The Etiology of Post Traumatic Stress Disorder : A Test of Two Models
New York University, Ph.D., May, 2006.

This study compared the reliability and applicability of two models of post traumatic stress disorder (PTSD): a physiological model that measured anxiety and a psychological model that measured level of attachment. Both models were applied in a comparison study of New Yorkers exposed to the attacks of September 11th 2001. There were 127 usable responses gathered from several sources, including Internet based “community list serves” related to 9/11/2001 and word of mouth distribution of measures. These instruments also measured presence of, and severity of, childhood physical and sexual abuse and how these experiences may be predictors for later development of PTSD and how they may impact attachment style in adulthood.

The findings determined that there was not a positive relationship between a history of childhood abuse and severity of post traumatic response. However, (positive) linear relationships were found between some study variables (alexithymia, anxiety, and security of attachment) and severity of PTSD. Although both models were significant predictors of PTSD neither either demonstrating superiority.

Results were discussed in light of the nature of the September 11th attacks and the significant role of attachment on development of PTSD. Suggestions for future trauma research included the importance of these psychological factors, e.g. object relations, attachment, and ego defenses and the ability of subjects to recover from subsequent trauma (resilience).

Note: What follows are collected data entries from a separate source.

(** * dnd-templates: the layout engine of the two PDF template generators

    A shallow embedding of [faction_template.py] and [lazy_dm_template.py].

    Both scripts are straight-line drawing code against a ReportLab canvas
    [c].  The layout code only ever writes to the canvas (the one read,
    [c.stringWidth], asks for a font metric), so a routine is modelled by
    the value it returns together with the canvas calls it issues, in the
    order it issues them.  Coordinates are Python numbers; for the layout
    they are modelled as exact rationals ([Q]).  Python's [/] raises
    [ZeroDivisionError] on a zero divisor, which the model keeps wherever
    the divisor is not a numeric literal.

    What a routine returns for arbitrary arguments is a matter of binary64
    rounding, which exact rationals do not show: module [Doubles] gives the
    two routines that return a cursor once more, on doubles. *)

From Stdlib Require Import QArith Qround ZArith List String Bool Lia Lqa DecimalString.
From Stdlib Require Import Floats.
Import ListNotations.

Open Scope Q_scope.

(** ** The canvas interface *)

(** [reportlab.lib.colors.Color(r, g, b)] *)
Inductive Color : Type := MkColor (r g b : Q).

(** One call on the canvas object, with its arguments. *)
Inductive call : Type :=
| SetStrokeColor (col : Color)
| SetFillColor (col : Color)
| SetLineWidth (w : Q)
| SetDash (pattern : list Q)
| SetFont (name : string) (size : Q)
| Line (x1 y1 x2 y2 : Q)
| Rect (x y width height : Q)
| Arc (x1 y1 x2 y2 startAng extent : Q)
| Circle (x_cen y_cen r : Q) (fill : Z)
| DrawString (x y : Q) (text : string)
| DrawCentredString (x y : Q) (text : string)
| LinkRect (contents destinationname : string) (rect : Q * Q * Q * Q)
           (Border : string)
| BookmarkPage (key : string)
| ShowPage
| Save.

(** [c.stringWidth(text, fontName, fontSize)]: the backend's font metrics. *)
Definition Metrics : Type := string -> string -> Q -> Q.

Inductive Exception : Type := ZeroDivisionError.

Inductive result (A : Type) : Type :=
| Ok (a : A)
| Raise (e : Exception).
Arguments Ok {A} a.
Arguments Raise {A} e.

(** A drawing routine: given the canvas's metrics it either raises, or
    returns a value and the calls it made on the canvas. *)
Definition M (A : Type) : Type := Metrics -> result (A * list call).

Definition ret {A} (a : A) : M A := fun _ => Ok (a, []).

Definition bind {A B} (m : M A) (k : A -> M B) : M B :=
  fun mt =>
    match m mt with
    | Ok (a, ops1) =>
        match k a mt with
        | Ok (b, ops2) => Ok (b, ops1 ++ ops2)
        | Raise e => Raise e
        end
    | Raise e => Raise e
    end.

Definition raise {A} (e : Exception) : M A := fun _ => Raise e.

Notation "x <- m ;; k" := (bind m (fun x => k))
  (at level 61, m at next level, right associativity).
Notation "m ;; k" := (bind m (fun _ => k))
  (at level 61, right associativity).

(** The methods of the canvas object, under the name the source uses. *)
Module c.
Definition emit (op : call) : M unit := fun _ => Ok (tt, [op]).

Definition setStrokeColor (col : Color) := emit (SetStrokeColor col).
Definition setFillColor (col : Color) := emit (SetFillColor col).
Definition setLineWidth (w : Q) := emit (SetLineWidth w).
Definition setDash (pattern : list Q) := emit (SetDash pattern).
Definition setFont (name : string) (size : Q) := emit (SetFont name size).
Definition line (x1 y1 x2 y2 : Q) := emit (Line x1 y1 x2 y2).
Definition rect (x y width height : Q) := emit (Rect x y width height).
Definition arc (x1 y1 x2 y2 startAng extent : Q) :=
  emit (Arc x1 y1 x2 y2 startAng extent).
Definition circle (x_cen y_cen r : Q) (fill : Z) :=
  emit (Circle x_cen y_cen r fill).
Definition drawString (x y : Q) (text : string) :=
  emit (DrawString x y text).
Definition drawCentredString (x y : Q) (text : string) :=
  emit (DrawCentredString x y text).
Definition linkRect (contents destinationname : string)
    (rect : Q * Q * Q * Q) (Border : string) :=
  emit (LinkRect contents destinationname rect Border).
Definition bookmarkPage (key : string) := emit (BookmarkPage key).
Definition showPage := emit ShowPage.
Definition save := emit Save.
(** * b3-decomp: the polygon soup and the collision KD-tree

    A shallow embedding of [src/b3/CGtPolygonSoup.cpp] and of the query
    interface of [src/b3/CGtCollisionKDTree.cpp].

    - [CGtPolygonSoup::FixUp] is C++ source.  It is embedded over a word
      addressed 32-bit memory: the object lives at address [this] and its
      two pointer members are the first two words of the object (the
      decompiler listing kept at the end of the source file writes them as
      [a1[0]] and [a1[1]] of an [int32_t *a1]).
    - The members of [CGtCollisionKDTree] are [INCLUDE_ASM] stubs: the
      source records their signatures only.  Their behaviour is modelled
      from the design document, and every definition that does so says it.
      Coordinates are exact rationals; the polygon-level intersection
      routines, which the document leaves open, are parameters.

    The file has two parts: the definitions, then the theorems. *)

From Stdlib Require Import ZArith QArith Lqa List Bool Lia.
From stdpp Require Import base gmap list.
Import ListNotations.

(* ================================================================= *)
(** * Part I: definitions *)
(* ================================================================= *)

(** ** 32-bit unsigned arithmetic *)

Module U32.

Local Open Scope Z_scope.

Definition modulus : Z := 2 ^ 32.

(** [(uint32_t)x] *)
Definition cast (x : Z) : Z := x mod modulus.

(** [a + b] on two [uint32_t] operands *)
Definition add (a b : Z) : Z := (a + b) mod modulus.

Definition in_range (x : Z) : Prop := 0 <= x < modulus.

End U32.

(** ** CGtPolygonSoup *)

Module CGtPolygonSoup.

Local Open Scope Z_scope.

(** Memory holds 32-bit words and is keyed by the address of the word.
    A location that was never written reads as [0]. *)
Definition load (m : gmap Z Z) (a : Z) : Z := default 0 (m !! a).

Definition store (m : gmap Z Z) (a v : Z) : gmap Z Z := <[a := v]> m.

(** Addresses of the two members of the object at [this]. *)
Definition addr_m_pMember1 (this : Z) : Z := this.

Definition addr_m_pMember2 (this : Z) : Z := this + 4.

Definition m_pMember1 (this : Z) (m : gmap Z Z) : Z :=
  load m (addr_m_pMember1 this).

Definition m_pMember2 (this : Z) (m : gmap Z Z) : Z :=
  load m (addr_m_pMember2 this).

(** [void CGtPolygonSoup::FixUp()]: two assignments in sequence; the second
    reads the memory that the first has left.  The function returns
    nothing, so the embedding returns the memory alone. *)
Definition FixUp (this : Z) (m : gmap Z Z) : gmap Z Z :=
  let m1 := store m (addr_m_pMember1 this)
              (U32.add (U32.cast this) (U32.cast (m_pMember1 this m))) in
  store m1 (addr_m_pMember2 this)
    (U32.add (U32.cast this) (U32.cast (m_pMember2 this m1))).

Dr. O’Brien’s doctoral dissertation The Etiology of Post Traumatic Stress Disorder: A Test of Two Models explored the origins of post traumatic stress syndrome and the resilience of New Yorkers following the September 11th 2001 attack of the World Trade Center. The dissertation was accepted by the graduate review committee without revisions by the faculty advisers at NYU.

The subjects varied from EMS and first resonders’ to average New Yorkers and their proximity to the event at the time of the incient. How many times the viewed the incident over the airways, etc.

Dr O’Brien wishes to express his gratitude to all participants of this study and to all New Yorkers, the men and women of the Emergency response teams, volunteers, the Police and Fire departments and to the Families of September 11 2001 and LDRNY.